== Exercise inputs

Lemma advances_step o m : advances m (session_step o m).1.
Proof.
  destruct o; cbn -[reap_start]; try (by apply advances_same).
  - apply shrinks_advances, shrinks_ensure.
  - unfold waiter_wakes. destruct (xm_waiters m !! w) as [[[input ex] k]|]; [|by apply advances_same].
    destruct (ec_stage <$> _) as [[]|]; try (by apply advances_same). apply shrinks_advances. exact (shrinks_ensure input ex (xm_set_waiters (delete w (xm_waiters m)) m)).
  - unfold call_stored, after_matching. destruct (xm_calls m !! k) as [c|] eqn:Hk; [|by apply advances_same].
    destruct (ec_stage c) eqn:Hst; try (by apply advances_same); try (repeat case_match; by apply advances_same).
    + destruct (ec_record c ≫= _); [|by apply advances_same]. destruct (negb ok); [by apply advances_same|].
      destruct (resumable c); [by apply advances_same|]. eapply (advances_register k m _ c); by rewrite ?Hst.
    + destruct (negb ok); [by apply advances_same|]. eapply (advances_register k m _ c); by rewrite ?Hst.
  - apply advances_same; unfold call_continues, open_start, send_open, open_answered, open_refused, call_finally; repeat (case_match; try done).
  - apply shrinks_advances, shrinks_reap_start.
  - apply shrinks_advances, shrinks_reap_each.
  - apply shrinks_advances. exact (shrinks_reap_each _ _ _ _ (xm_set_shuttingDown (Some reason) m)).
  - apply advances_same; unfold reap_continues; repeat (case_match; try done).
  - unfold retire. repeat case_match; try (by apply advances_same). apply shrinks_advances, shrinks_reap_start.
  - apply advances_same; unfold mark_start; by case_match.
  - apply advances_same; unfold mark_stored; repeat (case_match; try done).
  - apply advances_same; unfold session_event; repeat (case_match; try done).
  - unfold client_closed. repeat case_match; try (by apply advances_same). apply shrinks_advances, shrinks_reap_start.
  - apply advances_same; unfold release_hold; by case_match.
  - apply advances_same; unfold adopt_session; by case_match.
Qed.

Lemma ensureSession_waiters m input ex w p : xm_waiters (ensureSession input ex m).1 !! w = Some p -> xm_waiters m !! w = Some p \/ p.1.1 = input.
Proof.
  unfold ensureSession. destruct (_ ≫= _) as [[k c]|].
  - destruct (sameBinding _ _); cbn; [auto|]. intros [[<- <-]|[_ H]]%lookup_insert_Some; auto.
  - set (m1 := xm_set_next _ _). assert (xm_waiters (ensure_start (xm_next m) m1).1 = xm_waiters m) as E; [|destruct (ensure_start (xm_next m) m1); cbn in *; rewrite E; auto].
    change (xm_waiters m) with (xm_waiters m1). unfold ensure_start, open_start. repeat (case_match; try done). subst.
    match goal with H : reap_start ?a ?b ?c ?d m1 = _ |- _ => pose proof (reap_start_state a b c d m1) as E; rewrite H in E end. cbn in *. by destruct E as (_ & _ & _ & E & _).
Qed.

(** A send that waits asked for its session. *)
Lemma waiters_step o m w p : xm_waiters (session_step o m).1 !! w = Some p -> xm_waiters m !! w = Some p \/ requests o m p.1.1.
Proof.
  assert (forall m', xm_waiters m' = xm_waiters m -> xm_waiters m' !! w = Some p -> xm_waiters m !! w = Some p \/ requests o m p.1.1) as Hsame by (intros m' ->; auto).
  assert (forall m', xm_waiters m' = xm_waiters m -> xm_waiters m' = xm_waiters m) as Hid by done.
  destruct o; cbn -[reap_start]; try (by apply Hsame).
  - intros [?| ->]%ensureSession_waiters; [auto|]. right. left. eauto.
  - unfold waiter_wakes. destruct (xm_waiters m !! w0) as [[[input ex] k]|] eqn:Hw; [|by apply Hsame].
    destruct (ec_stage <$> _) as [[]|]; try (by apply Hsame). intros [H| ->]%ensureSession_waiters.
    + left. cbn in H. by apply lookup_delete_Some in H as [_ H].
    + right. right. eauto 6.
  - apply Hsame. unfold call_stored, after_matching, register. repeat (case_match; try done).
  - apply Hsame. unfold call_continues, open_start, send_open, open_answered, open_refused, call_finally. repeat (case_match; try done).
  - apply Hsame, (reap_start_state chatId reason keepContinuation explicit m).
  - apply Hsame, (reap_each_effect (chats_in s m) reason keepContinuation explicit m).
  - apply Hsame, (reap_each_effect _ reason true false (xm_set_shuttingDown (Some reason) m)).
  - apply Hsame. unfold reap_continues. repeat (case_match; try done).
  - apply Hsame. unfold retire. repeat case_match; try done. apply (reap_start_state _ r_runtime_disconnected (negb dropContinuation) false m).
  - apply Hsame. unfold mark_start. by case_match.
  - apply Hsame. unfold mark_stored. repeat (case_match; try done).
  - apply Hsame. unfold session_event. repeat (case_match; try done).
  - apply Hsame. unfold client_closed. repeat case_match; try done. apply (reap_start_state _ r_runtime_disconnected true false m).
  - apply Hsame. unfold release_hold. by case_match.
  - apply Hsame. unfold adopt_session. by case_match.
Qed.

====
== Exercise inputs

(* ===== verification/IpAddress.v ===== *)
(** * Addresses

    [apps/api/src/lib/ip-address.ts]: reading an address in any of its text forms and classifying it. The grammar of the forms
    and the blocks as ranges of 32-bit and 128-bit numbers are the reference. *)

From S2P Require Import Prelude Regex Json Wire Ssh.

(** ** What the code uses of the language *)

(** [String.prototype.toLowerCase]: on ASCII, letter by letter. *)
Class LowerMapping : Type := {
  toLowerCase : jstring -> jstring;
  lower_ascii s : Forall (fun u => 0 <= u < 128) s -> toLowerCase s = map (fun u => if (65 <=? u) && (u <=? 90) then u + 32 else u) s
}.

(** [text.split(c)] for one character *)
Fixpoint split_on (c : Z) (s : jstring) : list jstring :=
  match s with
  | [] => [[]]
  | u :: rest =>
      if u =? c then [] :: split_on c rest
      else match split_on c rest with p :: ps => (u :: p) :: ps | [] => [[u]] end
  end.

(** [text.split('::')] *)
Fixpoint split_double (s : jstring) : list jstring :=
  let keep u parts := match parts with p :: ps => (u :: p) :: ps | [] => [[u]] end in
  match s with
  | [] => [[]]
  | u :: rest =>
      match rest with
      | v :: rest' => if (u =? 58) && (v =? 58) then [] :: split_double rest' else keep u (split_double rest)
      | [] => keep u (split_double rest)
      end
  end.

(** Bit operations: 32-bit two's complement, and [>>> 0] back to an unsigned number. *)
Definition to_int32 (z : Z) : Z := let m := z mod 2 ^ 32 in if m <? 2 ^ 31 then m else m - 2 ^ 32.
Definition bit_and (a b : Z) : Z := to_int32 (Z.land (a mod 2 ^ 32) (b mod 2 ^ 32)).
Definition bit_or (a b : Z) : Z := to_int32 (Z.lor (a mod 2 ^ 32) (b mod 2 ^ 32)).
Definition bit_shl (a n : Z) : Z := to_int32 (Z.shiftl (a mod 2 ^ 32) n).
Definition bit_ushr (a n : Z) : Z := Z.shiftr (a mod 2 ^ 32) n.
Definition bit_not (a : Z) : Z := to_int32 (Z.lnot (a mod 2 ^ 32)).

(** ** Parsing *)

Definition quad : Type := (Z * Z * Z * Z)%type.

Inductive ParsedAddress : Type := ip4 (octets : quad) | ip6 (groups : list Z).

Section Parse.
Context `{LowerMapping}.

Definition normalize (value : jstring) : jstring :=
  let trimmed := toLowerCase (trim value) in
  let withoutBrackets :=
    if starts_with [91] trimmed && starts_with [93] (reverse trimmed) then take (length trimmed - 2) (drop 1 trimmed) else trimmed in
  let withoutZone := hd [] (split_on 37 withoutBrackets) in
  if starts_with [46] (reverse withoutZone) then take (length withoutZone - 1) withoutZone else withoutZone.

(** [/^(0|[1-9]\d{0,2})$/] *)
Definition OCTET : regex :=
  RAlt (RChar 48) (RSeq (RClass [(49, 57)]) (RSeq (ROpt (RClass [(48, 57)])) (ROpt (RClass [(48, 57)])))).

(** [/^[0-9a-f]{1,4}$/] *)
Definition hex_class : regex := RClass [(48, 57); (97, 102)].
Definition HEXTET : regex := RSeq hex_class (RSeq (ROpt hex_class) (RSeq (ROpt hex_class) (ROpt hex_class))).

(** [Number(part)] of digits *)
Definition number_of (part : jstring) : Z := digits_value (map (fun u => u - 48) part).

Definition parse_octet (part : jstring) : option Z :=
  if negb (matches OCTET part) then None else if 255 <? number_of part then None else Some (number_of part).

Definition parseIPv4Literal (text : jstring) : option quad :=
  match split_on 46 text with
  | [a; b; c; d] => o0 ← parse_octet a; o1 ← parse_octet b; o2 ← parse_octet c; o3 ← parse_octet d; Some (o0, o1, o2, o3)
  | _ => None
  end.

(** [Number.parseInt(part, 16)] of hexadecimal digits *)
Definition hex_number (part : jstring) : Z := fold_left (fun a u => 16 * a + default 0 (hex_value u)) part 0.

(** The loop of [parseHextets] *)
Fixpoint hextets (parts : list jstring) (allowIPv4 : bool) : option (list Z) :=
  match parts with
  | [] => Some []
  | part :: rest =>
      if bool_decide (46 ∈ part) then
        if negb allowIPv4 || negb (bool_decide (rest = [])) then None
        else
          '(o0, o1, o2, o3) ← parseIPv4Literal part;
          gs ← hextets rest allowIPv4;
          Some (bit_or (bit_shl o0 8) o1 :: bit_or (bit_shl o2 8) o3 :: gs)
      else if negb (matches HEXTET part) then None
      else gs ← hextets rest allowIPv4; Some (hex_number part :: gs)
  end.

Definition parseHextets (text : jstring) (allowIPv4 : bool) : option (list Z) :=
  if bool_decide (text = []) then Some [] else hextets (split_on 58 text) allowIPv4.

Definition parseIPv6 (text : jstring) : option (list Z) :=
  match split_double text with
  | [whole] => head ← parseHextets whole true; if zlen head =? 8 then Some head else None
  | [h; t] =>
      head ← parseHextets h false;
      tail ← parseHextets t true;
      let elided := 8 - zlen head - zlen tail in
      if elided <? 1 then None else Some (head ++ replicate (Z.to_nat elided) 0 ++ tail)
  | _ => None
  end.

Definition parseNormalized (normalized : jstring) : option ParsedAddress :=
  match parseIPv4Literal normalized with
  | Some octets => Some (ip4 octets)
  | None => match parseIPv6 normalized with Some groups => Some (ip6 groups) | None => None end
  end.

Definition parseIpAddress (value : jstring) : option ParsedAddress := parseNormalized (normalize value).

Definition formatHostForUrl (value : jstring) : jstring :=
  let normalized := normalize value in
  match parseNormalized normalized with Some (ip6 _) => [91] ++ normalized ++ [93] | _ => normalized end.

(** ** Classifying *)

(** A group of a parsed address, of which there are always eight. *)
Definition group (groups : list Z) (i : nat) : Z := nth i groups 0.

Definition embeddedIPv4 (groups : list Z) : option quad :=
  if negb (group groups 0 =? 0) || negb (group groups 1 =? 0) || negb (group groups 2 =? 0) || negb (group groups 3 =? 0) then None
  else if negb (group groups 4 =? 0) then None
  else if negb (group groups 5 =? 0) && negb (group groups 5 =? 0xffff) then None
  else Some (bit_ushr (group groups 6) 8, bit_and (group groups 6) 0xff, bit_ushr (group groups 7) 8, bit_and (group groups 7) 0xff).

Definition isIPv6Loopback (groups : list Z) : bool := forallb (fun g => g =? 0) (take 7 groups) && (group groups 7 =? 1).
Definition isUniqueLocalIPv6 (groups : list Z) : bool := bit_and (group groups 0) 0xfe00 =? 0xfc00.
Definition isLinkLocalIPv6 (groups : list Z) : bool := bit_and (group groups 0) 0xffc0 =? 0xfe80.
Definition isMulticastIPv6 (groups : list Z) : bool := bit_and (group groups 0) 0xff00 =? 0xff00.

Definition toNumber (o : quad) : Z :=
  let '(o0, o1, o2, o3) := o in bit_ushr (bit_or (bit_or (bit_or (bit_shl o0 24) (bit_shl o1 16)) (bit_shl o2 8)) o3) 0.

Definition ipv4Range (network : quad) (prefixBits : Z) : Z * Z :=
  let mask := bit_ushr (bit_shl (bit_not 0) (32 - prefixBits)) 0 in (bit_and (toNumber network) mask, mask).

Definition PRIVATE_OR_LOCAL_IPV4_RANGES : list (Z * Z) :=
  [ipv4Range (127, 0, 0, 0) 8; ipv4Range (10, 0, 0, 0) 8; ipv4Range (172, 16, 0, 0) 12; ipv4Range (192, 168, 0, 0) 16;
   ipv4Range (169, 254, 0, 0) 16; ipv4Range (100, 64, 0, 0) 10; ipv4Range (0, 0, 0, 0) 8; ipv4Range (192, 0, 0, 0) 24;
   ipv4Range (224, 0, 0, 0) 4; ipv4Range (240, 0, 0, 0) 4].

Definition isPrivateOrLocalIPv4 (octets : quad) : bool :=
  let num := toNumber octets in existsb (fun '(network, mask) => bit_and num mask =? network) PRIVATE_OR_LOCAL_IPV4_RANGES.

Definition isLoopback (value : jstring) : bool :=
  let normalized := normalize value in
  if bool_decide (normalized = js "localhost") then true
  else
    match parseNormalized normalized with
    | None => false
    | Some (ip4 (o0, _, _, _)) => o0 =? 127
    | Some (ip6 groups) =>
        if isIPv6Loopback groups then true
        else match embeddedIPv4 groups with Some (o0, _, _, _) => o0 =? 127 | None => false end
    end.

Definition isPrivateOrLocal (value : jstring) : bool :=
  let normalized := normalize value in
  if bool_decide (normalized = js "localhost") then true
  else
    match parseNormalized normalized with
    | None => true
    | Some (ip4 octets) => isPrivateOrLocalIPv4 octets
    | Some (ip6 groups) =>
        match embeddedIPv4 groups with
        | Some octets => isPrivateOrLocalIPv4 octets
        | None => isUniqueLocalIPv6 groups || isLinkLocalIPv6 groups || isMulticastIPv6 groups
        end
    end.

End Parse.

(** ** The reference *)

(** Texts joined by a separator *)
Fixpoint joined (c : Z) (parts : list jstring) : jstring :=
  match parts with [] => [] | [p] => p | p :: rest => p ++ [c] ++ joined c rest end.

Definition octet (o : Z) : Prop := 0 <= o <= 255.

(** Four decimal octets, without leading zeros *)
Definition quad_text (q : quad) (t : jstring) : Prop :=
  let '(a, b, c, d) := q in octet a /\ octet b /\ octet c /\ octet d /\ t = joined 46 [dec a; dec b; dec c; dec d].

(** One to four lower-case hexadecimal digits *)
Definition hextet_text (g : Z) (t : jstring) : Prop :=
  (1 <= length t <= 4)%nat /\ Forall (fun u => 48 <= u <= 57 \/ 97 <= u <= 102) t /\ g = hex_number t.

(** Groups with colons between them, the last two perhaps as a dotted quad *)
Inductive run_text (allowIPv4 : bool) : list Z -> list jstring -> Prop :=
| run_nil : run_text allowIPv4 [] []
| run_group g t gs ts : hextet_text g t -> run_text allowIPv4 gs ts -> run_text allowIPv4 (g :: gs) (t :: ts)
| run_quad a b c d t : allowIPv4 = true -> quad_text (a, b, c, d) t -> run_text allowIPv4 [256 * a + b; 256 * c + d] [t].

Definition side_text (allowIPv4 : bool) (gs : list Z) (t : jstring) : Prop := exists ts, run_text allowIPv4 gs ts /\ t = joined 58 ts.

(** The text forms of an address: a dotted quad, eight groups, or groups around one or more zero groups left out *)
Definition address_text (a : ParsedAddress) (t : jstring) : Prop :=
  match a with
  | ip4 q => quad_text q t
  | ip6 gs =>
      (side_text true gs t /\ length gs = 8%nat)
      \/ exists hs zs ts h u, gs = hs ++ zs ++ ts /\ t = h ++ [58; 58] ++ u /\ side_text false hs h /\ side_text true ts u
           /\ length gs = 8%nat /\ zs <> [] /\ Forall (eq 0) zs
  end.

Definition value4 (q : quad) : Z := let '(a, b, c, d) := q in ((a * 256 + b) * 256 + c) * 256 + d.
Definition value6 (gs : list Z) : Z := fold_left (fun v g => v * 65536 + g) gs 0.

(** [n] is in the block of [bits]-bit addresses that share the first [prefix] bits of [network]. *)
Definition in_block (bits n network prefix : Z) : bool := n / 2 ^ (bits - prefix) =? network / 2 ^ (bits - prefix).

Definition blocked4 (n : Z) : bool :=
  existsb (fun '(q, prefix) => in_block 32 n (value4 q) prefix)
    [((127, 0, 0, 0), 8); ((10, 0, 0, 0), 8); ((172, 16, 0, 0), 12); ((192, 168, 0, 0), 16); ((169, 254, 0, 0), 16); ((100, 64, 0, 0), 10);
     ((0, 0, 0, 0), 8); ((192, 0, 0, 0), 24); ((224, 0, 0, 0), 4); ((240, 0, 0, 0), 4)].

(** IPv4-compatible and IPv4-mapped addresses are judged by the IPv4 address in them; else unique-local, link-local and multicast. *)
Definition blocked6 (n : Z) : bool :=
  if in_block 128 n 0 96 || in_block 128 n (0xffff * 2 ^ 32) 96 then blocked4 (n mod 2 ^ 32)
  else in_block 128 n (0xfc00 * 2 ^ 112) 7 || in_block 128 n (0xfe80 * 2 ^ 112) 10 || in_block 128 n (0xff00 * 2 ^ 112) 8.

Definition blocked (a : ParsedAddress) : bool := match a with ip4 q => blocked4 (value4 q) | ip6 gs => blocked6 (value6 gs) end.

====

Begin at the line above that has "toLowerCase : jstring -> jstring;" and stop after the line that has "match rest with", copying each line exactly and adding nothing else.

  toLowerCase : jstring -> jstring;
  lower_ascii s : Forall (fun u => 0 <= u < 128) s -> toLowerCase s = map (fun u => if (65 <=? u) && (u <=? 90) then u + 32 else u) s
}.

(** [text.split(c)] for one character *)
Fixpoint split_on (c : Z) (s : jstring) : list jstring :=
  match s with
  | [] => [[]]
  | u :: rest =>
      if u =? c then [] :: split_on c rest
      else match split_on c rest with p :: ps => (u :: p) :: ps | [] => [[u]] end
  end.

(** [text.split('::')] *)
Fixpoint split_double (s : jstring) : list jstring :=
  let keep u parts := match parts with p :: ps => (u :: p) :: ps | [] => [[u]] end in
  match s with
  | [] => [[]]
  | u :: rest =>
      match rest with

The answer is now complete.